Tepat ketika Lin Zhentian mengucapkan terima kasih, sebuah suara tiba-tiba terdengar pada saat yang tidak tepat ini. Alis tuan tua Tao berkerut ringan saat dia melihat ke arah pria yang telah berbicara dan berkata dengan nada tak berdaya: "Lin Chen, ada apa sekarang?"
“Tao Tua, perjalanan kita ke makam tua kali ini cukup penting. Jika kita dengan santai membiarkan siapa pun bergabung dan dia menjadi beban, bagaimana kita bisa menjelaskan ini kepada para tetua ketika kita kembali? ” Lin Chen tersenyum saat dia berbicara.
“Hehe, kamu tidak perlu khawatir tentang ini. Mengingat kekuatan Lin Dong, dia tidak akan menjadi beban.” Lin Zhentian buru-buru tersenyum sambil berkata.
“Oh, tua… tuan Lin Zhentian, dalam hal ini, kata-kata tidak berguna. Jika dia ingin mengambil keuntungan dengan mengikuti kami, dia harus menunjukkan bahwa dia memiliki sedikit keterampilan. ”
Lin Chen mengangkat dagunya ke Lin Dong, semua tersenyum saat dia berkata: "Apakah kamu tidak setuju?"
Pada titik ini, semua orang juga mengerti bahwa Lin Chen ini jelas ingin memprovokasi Lin Dong. Di belakang Lin Chen, cibiran terungkap pada Lin Feng dan kelompoknya yang terdiri dari empat orang, sementara ekspresi Lin Zhentian yang lain berubah sedikit jelek.
"Anda!"
Lin Xia tidak terbiasa dengan sikap mendominasi orang ini. Segera, alisnya yang panjang dan indah tegak, sementara kemarahan terungkap pada anggota Keluarga Lin generasi muda, yang sudah mengepung aula tamu.
"Apa yang kamu inginkan?"
Sebagai pihak yang terlibat, Lin Dong tampak agak tenang.

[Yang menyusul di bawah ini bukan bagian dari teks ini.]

(** * bot2: the question/answer dispatch core of [api.py]

    A shallow embedding of the [Bot] class of [src/api.py]: the shared
    question queue, the registry of per-question answer queues with its
    lock, the worker body [start_answering], the publisher [queue_answer]
    and the poller [pop_answer]; followed by the properties the
    specification states about them.

    Python values are modelled as follows.
    - [str] is [string]; one [ascii] stands for one character of the
      Python string, so [len] is [String.length] and [s[n:]] drops the
      first [n] characters.
    - [None]-able attributes are [option].
    - [queue.Queue] is a record of its [maxsize] and its items in FIFO
      order.  [task_done] only maintains the counter read by [join], which
      the repository never calls; it is not modelled.
    - [threading.Lock] is a boolean, [true] while some thread holds it.
    - The dictionary [answer_queues] is a [gmap] from question ids to
      queues.  A poller or worker that holds a reference [aq] to a queue of
      the dictionary is modelled by the key under which the queue is
      registered (see [queue_answer_put] for the one place where such a
      reference can outlive the registration).
    - Exceptions and a thread that blocks for ever are outcomes of a small
      state monad over the process state. *)

From Stdlib Require Import String Ascii List Bool Arith Lia.
From stdpp Require Import base option list strings pretty gmap.

Open Scope string_scope.
Open Scope list_scope.
Open Scope nat_scope.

"Lakukan pertandingan persahabatan dengan saya, jika Anda bisa bertahan sepuluh ronde dengan saya, saya akan memberi Anda kualifikasi." Lin Chen berdiri saat dia berkata dengan dingin.
Lin Dong berbalik dan berjalan keluar dari ruang tamu.
__ADS_1
"Jika aku mengalahkanmu, jangan bahas topik ini lagi!"